The only unique part of this review of past history in the first three parts is that this time it is given from Moses’ own personal and emotional perspective on what is going on. When you read those earlier narratives in Exodus through Numbers, which Moses himself has written, you do not really know how Moses felt. But when a person preaches, he sometimes reveals a bit more personal information or perspective. Moses is doing that here. He is telling us how he feels, and relating the burden he carried in having to govern so many people, and his frustrations at the people’s unbelief when they were first on the borders of Canaan. The people were weary, but so was Moses. But then he had been glad when the Israelites defeated Sihon and Og. Finally, Moses’ tells of his painful pleading with the Lord to be allowed to enter the land of promise. He asked the Lord again and again until God finally got tired of his asking and told him not to ask anymore because the Lord had said no.
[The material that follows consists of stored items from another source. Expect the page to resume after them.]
(* ===== verification/VaultPrune.v ===== *)
(** * The off-host backup vault: deletion loses nothing unrecorded

    [prune_remote] moves the backups it deletes into a trash directory of its
    own, records its intent and removes the trash.  Whatever happens on the way,
    each backup is where it was, in the trash, or covered by a recorded intent;
    a backup the plan does not delete is never touched. *)
From S2P Require Import Prelude PyFloat PyValue PyTime PyPath PyJson PyJsonFacts PyEffect LifecycleCore.
From S2P Require Import Vault VaultStore VaultKnownGood VaultRetention VaultFacts VaultInventory.
From S2P Require Import VaultRetentionPlan.
#[local] Open Scope Z_scope.

(** Membership in two sets that agree on an element. *)
Ltac same_part j X :=
  by destruct (decide (j ∈ X)); [rewrite decide_True|rewrite decide_False]; try done; set_solver.

Section prune.
Context `{VaultRuntime}.

(** ** Where the backups are *)

(** The slots a deletion does not touch. *)
Definition beside (v v' : vault) : Prop :=
  v_identity v' = v_identity v ∧ v_lock v' = v_lock v ∧ v_other v' = v_other v
  ∧ v_incoming v' = v_incoming v ∧ v_known_good v' = v_known_good v.

(** The backups [m] with those of [X] in the trash directory [t]. *)
Definition parted (m : ventries) (t : string) (X : gset string) (v : vault) : Prop :=
  (∃ b, v_backups v = SDir b ∧ ∀ i, b !! i = if decide (i ∈ X) then None else m !! i)
  ∧ (∃ T, v_trash v = SDir T)
  ∧ ∀ i, trash_of t v !! i = if decide (i ∈ X) then m !! i else None.

Lemma parted_bump m t X v : parted m t X v → parted m t X (bump v).
Proof. done. Qed.

Lemma trash_of_put t m v : trash_of t (put_trash t m v) = m.
Proof. unfold trash_of, put_trash. simpl. by rewrite lookup_insert_eq. Qed.

Lemma to_trash_parted m t X i v :
  parted m t X v → i ∉ X → is_Some (m !! i) → parted m t ({[i]} ∪ X) (to_trash t i v).
Proof.
  intros ((b & Hb & Hbi) & (T & HT) & Htr) Hi [e He]. unfold to_trash. rewrite Hb. simpl.
  assert (b !! i = Some e) as Hbe by (rewrite Hbi, decide_False by done; done).
  rewrite Hbe. split; [|split].
  - eexists. split; [done|]. intros j. destruct (decide (j = i)) as [->|Hne].
    + rewrite lookup_delete_eq, decide_True by set_solver. done.
    + rewrite lookup_delete_ne, Hbi by done. same_part j X.
  - by eexists.
  - intros j. rewrite trash_of_put. destruct (decide (j = i)) as [->|Hne].
    + rewrite lookup_insert_eq, decide_True by set_solver. done.
    + rewrite lookup_insert_ne by done. change (trash_of t v !! j = if decide (j ∈ {[i]} ∪ X) then m !! j else None).
      rewrite Htr. same_part j X.
Qed.

Lemma from_trash_parted m t X i v :
  parted m t X v → i ∈ X → is_Some (m !! i) → parted m t (X ∖ {[i]}) (from_trash t i v).
Proof.
  intros ((b & Hb & Hbi) & (T & HT) & Htr) Hi [e He]. unfold from_trash.
  assert (trash_of t v !! i = Some e) as Hte by (rewrite Htr, decide_True by done; done).
  rewrite Hte. split; [|split].
  - eexists. simpl. rewrite Hb. split; [done|]. intros j. simpl. destruct (decide (j = i)) as [->|Hne].
    + rewrite lookup_insert_eq, decide_False by set_solver. done.
    + rewrite lookup_insert_ne, Hbi by done. same_part j X.
  - by eexists.
  - intros j. change (trash_of t (put_trash t (delete i (trash_of t v)) v) !! j
      = if decide (j ∈ X ∖ {[i]}) then m !! j else None).
    rewrite trash_of_put. destruct (decide (j = i)) as [->|Hne].
    + rewrite lookup_delete_eq, decide_False by set_solver. done.
    + rewrite lookup_delete_ne, Htr by done.
      same_part j X.
Qed.
Lemma wp_write_receipt final receipt forbidden s :
  d_files s !! final = None →
  wp (write_create_only_receipt final receipt forbidden)
    (λ _ s', sound_receipt forbidden receipt
             ∧ at_files (<[final := receipt_payload receipt]> (d_files s)) s s')
    (λ _, attempted final forbidden receipt s) (attempted final forbidden receipt s) s.
Proof.
  intros Hfree. unfold write_create_only_receipt. set (payload := receipt_payload receipt).
  apply wp_bind, wp_lift; [|intros; by left]. intros [] Hv.
  apply wp_bind, wp_lift; [|intros; by left]. intros [] Hc%guard_cls_ok.
  assert (sound_receipt forbidden receipt) as Hsound.
  { split; [done|]. apply Forall_forall. intros x Hx Hne.
    destruct (contains x (receipt_payload receipt)) eqn:Hin; [|done]. exfalso.
    assert (existsb (λ x, negb (String.eqb x "") && contains x payload) forbidden = true); [|congruence].
    apply existsb_exists. exists x. split; [by apply list_elem_of_In|].
    fold payload in Hin. rewrite Hin. by destruct (String.eqb_spec x ""). }
  assert (∀ s', staged final payload s s' → attempted final forbidden receipt s s') as Hst
    by (intros; by right).
  apply wp_try. eapply wp_mono with (Q := λ _ s', sound_receipt forbidden receipt
      ∧ at_files (<[final := payload]> (d_files s)) s s')
    (E := λ _, attempted final forbidden receipt s) (C := attempted final forbidden receipt s); [|done| |done].
  2:{ intros e s' Hs'. by repeat case_match; apply wp_raise || apply wp_lift. }
  apply wp_bind. unfold open_temporary. apply wp_bind, wp_gets. case_bool_decide as Ht.
  { apply wp_raise. by left. }
  apply eq_None_not_Some in Ht. apply wp_d_step; [|intros; by left|by left|].
  2:{ apply Hst. by eapply staged_temporary. }
  apply wp_bind, wp_try. eapply wp_mono; [by apply (wp_publish_receipt final payload s Hfree Ht)|..]; cbn beta.
  - intros _ s1 H1. eapply wp_idle; [exact H1|by intros|..]; intros; by apply Hst, staged_published.
  - intros e s1 H1. apply wp_bind, wp_try. apply wp_d_step.
    + apply wp_lift; [done|]. intros _ _. apply Hst. by apply (staged_cleanup final payload s Ht).
    + intros msg. apply wp_ret, wp_lift; [done|]. intros _ _. apply Hst. by destruct H1.
    + apply Hst. by destruct H1.
    + apply Hst. by apply (staged_cleanup final payload s Ht).
  - intros s1 H1. by apply Hst.
Qed.

Lemma wp_open_directory p allowed s :
  wp (open_receipt_directory p allowed)
    (λ final s', s' = s ∧ final = p_name p ∧ d_files s !! p_name p = None)
    (λ _ s', s' = s) (λ _, False) s.
Proof.
  unfold open_receipt_directory. apply wp_bind, wp_lift; [|done]. intros _ _.
  destruct d_directory as [m|]; [|by apply wp_raise].
  apply wp_bind, wp_lift; [|done]. intros _ _. apply wp_bind, wp_lift; [|done]. intros owners _.
  do 3 (apply wp_bind, wp_lift; [|done]; intros _ _).
  apply wp_bind, wp_gets, wp_bind, wp_lift; [|done]. intros _ Hp%guard_cls_ok.
  apply wp_ret. apply bool_decide_eq_false in Hp. by rewrite <- eq_None_not_Some in Hp.
Qed.

Lemma load_ping_uuid_canonical p allowed u :
  load_ping_uuid p allowed = Ok u → u ≠ "" ∧ CANONICAL_UUID_RE u = true.
Proof.
  unfold load_ping_uuid. intros Hl. apply res_bind_ok in Hl as (? & _ & Hl).
  destruct d_credential as [c|]; [|done]. unfold parse_credential, guard_dm in Hl. res_inv. bool_split.
  split; [|done]. by match goal with H : String.eqb _ _ = false |- _ => apply String.eqb_neq in H end.
Qed.

Lemma evaluate_accepted a :
  (evaluate_transport_result a).1.2 = true →
  ∃ b, a = AResult (PInt 200) (Some b) ∧ b ∈ ACCEPTED_RESPONSE_BODIES.
Proof.
  destruct a as [st body|]; [|done]. unfold evaluate_transport_result.
  destruct (http_status_ok st) eqn:Hst; cbn [negb]; [|discriminate].
  destruct body as [b|]; [|discriminate]. destruct (_ <? _); [discriminate|].
  destruct (py_eqb st (PInt 200)) eqn:H200; cbn [negb]; [|discriminate].
  destruct (mem_str b ACCEPTED_RESPONSE_BODIES) eqn:Hb; cbn [negb]; [|discriminate]. intros _.
  destruct st; try done. simpl in H200. exists b. split; [|by apply mem_str_spec].
  do 2 f_equal. unfold py_eqb, num_eqb in H200. by apply Z.eqb_eq.
Qed.

(** What a report leaves behind, by what it did. *)
Inductive reported (status : string) (cp rp : path) (co : option (list Z)) (s : dstate)
    : option pydict → dstate → Prop :=
  | rep_nothing : reported status cp rp co s None s
  | rep_sent uuid suffix at_ outcome s1 s' done_ :
      load_ping_uuid cp co = Ok uuid →
      d_files s1 = d_files s → d_environ s1 = clear_proxy_environment (d_environ s) →
      d_sent s1 = d_sent s ++ [request_path uuid suffix] →
      d_files s !! p_name rp = None →
      let receipt := receipt_of status at_ (d_sha256 uuid) outcome in
      attempted (p_name rp) [uuid] receipt s1 s' →
      (∀ d, done_ = Some d → d = receipt ∧ outcome.1.2 = true
         ∧ d_files s' = <[p_name rp := receipt_payload receipt]> (d_files s)
         ∧ ∃ t body, d_transport (request_path uuid suffix) t = Ok (AResult (PInt 200) (Some body))
                     ∧ body ∈ ACCEPTED_RESPONSE_BODIES) →
      reported status cp rp co s done_ s'.

Lemma wp_report status cp rp t co ro s :
  wp (report_deadman_signal status cp rp t co ro)
    (λ d, reported status cp rp co s (Some d)) (λ _, reported status cp rp co s None)
    (reported status cp rp co s None) s.
Proof.
  unfold report_deadman_signal.
  destruct (list_to_map STATUS_SUFFIXES !! status) as [suffix|]; [|apply wp_raise; constructor].
  apply wp_bind, wp_lift; [|constructor]. intros timeout _.
  apply wp_bind, wp_lift; [|constructor]. intros at_ _.
  apply wp_bind. eapply wp_mono; [apply wp_open_directory|..]; cbn beta;
    [|intros; subst; constructor|done].
  intros final s0 (-> & -> & Hfree). apply wp_bind, wp_lift; [|constructor]. intros uuid Hu.
  apply wp_bind, wp_modify, wp_bind. set (s1 := add_sent (request_path uuid suffix)
    (set_environ clear_proxy_environment s)). unfold send at 1, wp at 1.
  set (outcome := match d_transport _ _ with Ok a => _ | Raise e => _ end).
  change (add_sent _ _) with s1. cbv zeta.
  assert (∀ s', attempted (p_name rp) [uuid] (receipt_of status at_ (d_sha256 uuid) outcome) s1 s' →
    reported status cp rp co s None s') as Hrep.
  { intros s' Hs'. by apply (rep_sent status cp rp co s uuid suffix at_ outcome s1). }
  apply wp_bind. eapply wp_mono; [by apply wp_write_receipt|..]; cbn beta; [|auto|auto].
  intros _ s2 [Hsound H2].
  assert (attempted (p_name rp) [uuid] (receipt_of status at_ (d_sha256 uuid) outcome) s1 s2) as Hatt.
  { right. split; [done|]. by apply staged_published. }
  destruct (outcome.1.2) eqn:Hacc; [|apply wp_raise; auto]. apply wp_ret.
  apply (rep_sent status cp rp co s uuid suffix at_ outcome s1); [done..|exact Hatt|]. intros d [= <-]. split; [done|]. split; [done|].
  split; [by destruct H2 as (-> & _)|]. unfold outcome in Hacc.
  destruct (d_transport (request_path uuid suffix) timeout) as [a|e] eqn:Ht; [|done].
  apply evaluate_accepted in Hacc as (b & -> & Hb). eauto.
Qed.

Lemma attempted_kept final forbidden receipt s s' n c :
  attempted final forbidden receipt s s' → d_files s !! n = Some c → d_files s' !! n = Some c.
Proof.
  intros [(-> & _)|[_ [Hf _]]] Hn; [done|].
  destruct (Hf n) as [->|[[_ Hno]|(_ & Hno & _)]]; [done|congruence..].
Qed.

Lemma attempted_new final forbidden receipt s s' n c :
  attempted final forbidden receipt s s' → d_files s' !! n = Some c →
  d_files s !! n = Some c ∨ n = temporary_name
  ∨ n = final ∧ c = receipt_payload receipt ∧ sound_receipt forbidden receipt.
Proof.
  intros [(-> & _)|[Hsound [Hf _]]] Hn; [by left|].
  destruct (Hf n) as [He|[[-> _]|(-> & _ & He)]]; [left; congruence|by right; left|].
  right; right. split; [done|]. split; [congruence|done].
Qed.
The fourth part is the most important section of this address (Deut. 4:1-40), because there, over and over, Moses exhorts the people to obey God on the basis of this historical review (see vv. 1, 6, 9, 15, 23, 39-40). Deuteronomy 4:2 is an important verse, teaching the sufficiency of the Word of God, and warning the people not to add to or take anything away from it. The language is similar to what you find at the very end of the book of Revelation (see Rev. 22:18-19). Moses says, “Do not add to what I command you and do not subtract from it, but keep the commands of the LORD your God that I give you.” The Bible is God’s great gift to us. We must not add to it, and we better not take anything from it. There is a curse in Revelation for anybody who does either of those. The Bible is sufficient for what we need, and it is as relevant today as it was in Moses’ day.